L’importance du rendez-vous de 1980 a aussi été reconnue en 1997, par l’actuel chef de l’opposition à l’Assemblée nationale. Il a alors affirmé, et je le cite :
« Soyons clairs sur une chose, le droit du Québec de décider lui-même de son avenir a été réglé en 1980. Il n’est plus question de revenir là-dessus. »
Ce droit, notre plus fondamental comme peuple, fut exercé à deux reprises par la suite.
Rappelons tout d’abord que, en 1992, le premier ministre du Québec, Monsieur Robert Bourassa, a proposé à la population québécoise, cette société libre et capable d’assumer son destin, un projet d’accord politique connu sous le nom d’Entente de Charlottetown. La question posée fut soumise, débattue et adoptée par l’Assemblée nationale. Comme on le sait, cette entente fut rejetée, à la majorité des voix exprimées.
Il est utile de rappeler aussi que ce second référendum fut tenu suivant les règles de la démocratie québécoise. L’organisation, les règles de financement des deux options et le contrôle de l’exercice du droit de vote, tout cela fut confié au Directeur général des élections et soumis à la Loi sur les consultations populaires du Québec. Le gouvernement fédéral de l’époque, pourtant un ardent défenseur de l’entente, ne mit jamais en cause la capacité de la démocratie québécoise d’assurer un déroulement satisfaisant du scrutin et un résultat incontestable.

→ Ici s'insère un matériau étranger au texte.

(* ===== verification/LdbBlockBuild.v ===== *)
(** Blocks give back the entries they were built from: forwards, backwards and from
    any key.

    What [BlockBuilder] builds is laid out as [LdbBlockProps.layout] says, and a block
    over it is iterated as it was built. *)

From Stdlib Require Import ZArith Lia List String Bool.
From stdpp Require Import base list sorting.
From S2P Require Import Prelude Base128 LdbBase LdbText LdbCoding LdbFilter LdbKeys LdbKeyProps LdbBlock LdbBlockProps.

(** The entries that an iterator passes with [step], from where it stands. *)
Fixpoint scan_block {C : Comparator} (data : list Z) (restarts : Z) (step : M BlockIter unit) (n : nat) :
    M BlockIter (list (Slice * Slice)) :=
  it <- get ;;
  if Valid restarts it then
    match n with
    | O => stuck
    | S n' =>
        k <- block_key ;; v <- block_value data ;; step ;;
        r <- scan_block data restarts step n' ;; ret ((k, v) :: r)
    end
  else ret [].

Section Ops.
Context {C : Comparator} (data : list Z) (l : list item) (rs : list nat) (Hlay : layout data l rs) (st : Status).

Let restarts : Z := size (entries_bytes l).
Let num : Z := size rs.

(** ** Steps *)

Lemma at_item_restart it i k v : at_item l rs st it i k v -> restart_ok l rs it (S i).
Proof.
  intros ([sh Hi] & _ & _ & _ & (ri & r & H1 & H2 & H3) & _). exists ri, r. split; [done|]. split; [done|].
  apply lookup_lt_Some in Hi. pose proof (offset_lt data l rs Hlay i (S i) ltac:(lia)). lia.
Qed.

(** How far the next entry is from the end. *)
Definition bytes_left (it : BlockIter) : Z :=
  match bvalue_ it with Some (off, len) => restarts - (off + len) | None => 0 end.

Lemma bytes_left_ready it i : ready l st it i -> bytes_left it = restarts - offset l i.
Proof. intros ((off & len & Hv & <-) & _). unfold bytes_left. by rewrite Hv. Qed.

Lemma block_Next_ok it i k v : at_item l rs st it i k v ->
  exists it', block_Next data restarts num it = (Ret tt, it') /\
    match l !! S i with
    | Some (_, (k', v')) => at_item l rs st it' (S i) k' v'
    | None => at_end l st it'
    end.
Proof.
  intros Hat. pose proof (at_item_ready data l rs Hlay st it i k v Hat) as Hr. unfold block_Next.
  destruct (l !! S i) as [[sh [k' v']]|] eqn:Hi.
  - destruct (ParseNextKey_item data l rs Hlay st it (S i) sh k' v' Hi Hr (at_item_restart it i k v Hat)) as (it' & E & H).
    exists it'. by erewrite bind_Ret by exact E.
  - assert (En : S i = List.length l).
    { destruct Hat as ([sh0 Hi0] & _). apply lookup_lt_Some in Hi0. apply lookup_ge_None in Hi. lia. }
    rewrite En in Hr. destruct (ParseNextKey_end data l rs Hlay st it Hr) as (it' & E & H).
    exists it'. by erewrite bind_Ret by exact E.
Qed.

Lemma parse_before_ok it i j : ready l st it i -> restart_ok l rs it i -> (i < j <= List.length l)%nat ->
  exists it' k v, loop (parse_before data restarts num (offset l j)) tt it = (Ret tt, it') /\ at_item l rs st it' (j - 1) k v.
Proof.
  intros Hr Hro Hij.
  destruct (wp_Ret (loop (parse_before data restarts num (offset l j)) tt) it
    (fun _ it' => exists k v, at_item l rs st it' (j - 1) k v)) as ([] & it' & E & k & v & H); [|by exists it', k, v].
  apply (wp_loop _ (fun _ t => exists i, ready l st t i /\ restart_ok l rs t i /\ (i < j)%nat)
    (fun _ t => match bvalue_ t with Some (off, len) => offset l j - (off + len) | None => 0 end)).
  - intros [] t (i0 & Hr0 & Hro0 & Hi0). destruct (lookup_lt_is_Some_2 l i0 ltac:(lia)) as [[sh [k v]] Hl].
    pose proof (offset_le data l rs Hlay i0 j ltac:(lia)). pose proof (proj1 Hr0) as (off & len & Hv & Hoff). rewrite Hv, Hoff. split; [lia|].
    destruct (ParseNextKey_item data l rs Hlay st t i0 sh k v Hl Hr0 Hro0) as (t' & E & Hat).
    pose proof (at_item_ready data l rs Hlay st t' i0 k v Hat) as Hr'.
    unfold parse_before, wp. erewrite bind_Ret by exact E. cbv beta iota.
    erewrite bind_Ret by (apply (NextEntryOffset_ready data l rs Hlay st _ (S i0)); [lia|done]).
    unfold ret. destruct (Z.ltb_spec (offset l (S i0)) (offset l j)) as [Hlt|Hge].
    + assert (Hne : S i0 <> j) by (intros <-; lia). split.
      * exists (S i0). split; [done|]. split; [by eapply at_item_restart|lia].
      * pose proof (proj1 Hr') as (off' & len' & Hv' & Hoff'). rewrite Hv', Hoff'.
        pose proof (offset_lt data l rs Hlay i0 (S i0) ltac:(lia)). lia.
    + assert (S i0 = j) as <-.
      { destruct (decide (S i0 = j)) as [|Hne]; [done|]. pose proof (offset_lt data l rs Hlay (S i0) j ltac:(lia)). lia. }
      replace (S i0 - 1)%nat with i0 by lia. by exists k, v.
  - exists i. split; [done|]. split; [done|lia].
  - destruct Hr as ((off & len & Hv & Hoff) & _). rewrite Hv, Hoff.
    pose proof (offset_bound data l rs Hlay j ltac:(lia)). pose proof (offset_bound data l rs Hlay i ltac:(lia)).
    pose proof (small data l rs Hlay). pose proof (num_pos data l rs Hlay). lia.
Qed.

(** The search for a restart point in front of an entry. *)
Lemma prev_restart_ok it i : bstatus_ it = st -> restart_ok l rs it i -> (i <= List.length l)%nat ->
  exists it' b, loop (prev_restart data restarts num (offset l i)) tt it = (Ret b, it') /\
    if b : bool then bstatus_ it' = st /\ exists ri r, restart_index_ it' = Z.of_nat ri /\ rs !! ri = Some r /\ (r < i)%nat
    else i = 0%nat /\ at_end l st it'.
Proof.
  intros Hst Hro Hi.
  destruct (wp_Ret (loop (prev_restart data restarts num (offset l i)) tt) it
    (fun b it' => if b : bool then bstatus_ it' = st /\ exists ri r, restart_index_ it' = Z.of_nat ri /\ rs !! ri = Some r /\ (r < i)%nat
      else i = 0%nat /\ at_end l st it')) as (b & it' & E & H); [|by exists it', b].
  apply (wp_loop _ (fun _ t => bstatus_ t = st /\ exists ri r, restart_index_ t = Z.of_nat ri /\ rs !! ri = Some r) (fun _ t => restart_index_ t)).
  - intros [] t (Hs & ri & r & Hri & Hr). split; [lia|]. unfold prev_restart, wp. rewrite bind_get, Hri.
    erewrite bind_Ret by (by apply (GetRestartPoint_of data l rs Hlay)).
    assert (Hrl : (r <= List.length l)%nat).
    { destruct (lay_range _ _ _ Hlay r) as [H|[-> _]]; [by eapply list_elem_of_lookup_2|lia|lia]. }
    destruct (Z.leb_spec (offset l i) (offset l r)) as [Hge|Hlt].
    + destruct (Z.eqb_spec (Z.of_nat ri) 0) as [H0|Hne].
      * assert (ri = 0%nat) as -> by lia. pose proof (lay_first _ _ _ Hlay) as Hf. rewrite head_lookup, Hr in Hf. injection Hf as ->.
        split; [|done]. destruct (decide (i = 0%nat)) as [|Hi0]; [done|]. pose proof (offset_lt data l rs Hlay 0 i ltac:(lia)).
        pose proof (offset_0 l). lia.
      * unfold set_restart_index. rewrite bind_modify. cbn. destruct ri as [|ri]; [lia|].
        destruct (lookup_lt_is_Some_2 rs ri) as [r' Hr']; [apply lookup_lt_Some in Hr; lia|].
        split; [|lia]. split; [done|]. exists ri, r'. split; [lia|done].
    + split; [done|]. exists ri, r. split; [done|]. split; [done|]. destruct (decide (r < i)%nat) as [|Hn]; [done|].
      pose proof (offset_le data l rs Hlay i r ltac:(lia)). lia.
  - destruct Hro as (ri & r & H1 & H2 & _). split; [done|]. by exists ri, r.
  - destruct Hro as (ri & r & -> & H2 & _). apply lookup_lt_Some in H2. pose proof (small data l rs Hlay). unfold size in *. lia.
Qed.

Lemma block_Prev_ok it i k v : at_item l rs st it i k v ->
  exists it', block_Prev data restarts num it = (Ret tt, it') /\
    match i with
    | O => at_end l st it'
    | S i' => exists k' v', at_item l rs st it' i' k' v'
    end.
Proof.
  intros Hat. pose proof Hat as ([sh Hi] & Hc & _ & _ & Hro & Hst). pose proof (lookup_lt_Some _ _ _ Hi) as Hlt.
  unfold block_Prev. rewrite bind_get, Hc. cbv zeta.
  destruct (prev_restart_ok it i Hst Hro ltac:(lia)) as (it1 & b & E & Hb). erewrite bind_Ret by exact E. destruct b.
  - destruct Hb as (Hst1 & ri & r & Hri & Hr & Hlti). rewrite bind_get, Hri.
    destruct (SeekToRestartPoint_ok data l rs Hlay st ri r it1 Hst1 Hr) as (it2 & E2 & Hrd & Hro2). erewrite bind_Ret by exact E2.
    destruct (parse_before_ok it2 r i Hrd Hro2 ltac:(lia)) as (it3 & k' & v' & E3 & Hat3). exists it3. split; [done|].
    destruct i as [|i]; [lia|]. replace (S i - 1)%nat with i in Hat3 by lia. by exists k', v'.
  - destruct Hb as [-> Hend]. exists it1. done.
Qed.

Lemma restart_0 : rs !! 0%nat = Some 0%nat.
Proof. rewrite <- head_lookup. apply (lay_first _ _ _ Hlay). Qed.

Lemma block_SeekToFirst_ok it : bstatus_ it = st -> exists it', block_SeekToFirst data restarts num it = (Ret tt, it') /\
  match l !! 0%nat with Some (_, (k, v)) => at_item l rs st it' 0 k v | None => at_end l st it' end.
Proof.
  intros Hst. unfold block_SeekToFirst. destruct (SeekToRestartPoint_ok data l rs Hlay st 0 0 it Hst restart_0) as (it1 & E1 & Hr & Hro).
  erewrite bind_Ret by exact E1. destruct (l !! 0%nat) as [[sh [k v]]|] eqn:Hl.
  - destruct (ParseNextKey_item data l rs Hlay st it1 0 sh k v Hl Hr Hro) as (it2 & E2 & Hat).
    exists it2. by erewrite bind_Ret by exact E2.
  - assert (En : 0%nat = List.length l) by (apply lookup_ge_None in Hl; lia). rewrite En in Hr.
    destruct (ParseNextKey_end data l rs Hlay st it1 Hr) as (it2 & E2 & Hend).
    exists it2. by erewrite bind_Ret by exact E2.
Qed.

Puis vint 1995. Faisant suite aux échecs encourus par les accords du lac Meech et de Charlottetown, le gouvernement nouvellement élu de Monsieur Jacques Parizeau convie les Québécois à un troisième scrutin référendaire. C’est à nouveau de leur avenir politique qu’il est question. La liberté de choix de nos compatriotes ne fait pas partie du débat et n’est pas contestée. Chaque camp consacre ses efforts à la promotion de son option comme il se doit. Aux quatre coins du Québec, on en débat en famille, entre amis et entre collègues de travail. Tout le monde chez nous se sent interpellé. Mais tout le monde au Québec sait aussi que ce sont les Québécoises et les Québécois, seuls, qui prendront cette importante décision.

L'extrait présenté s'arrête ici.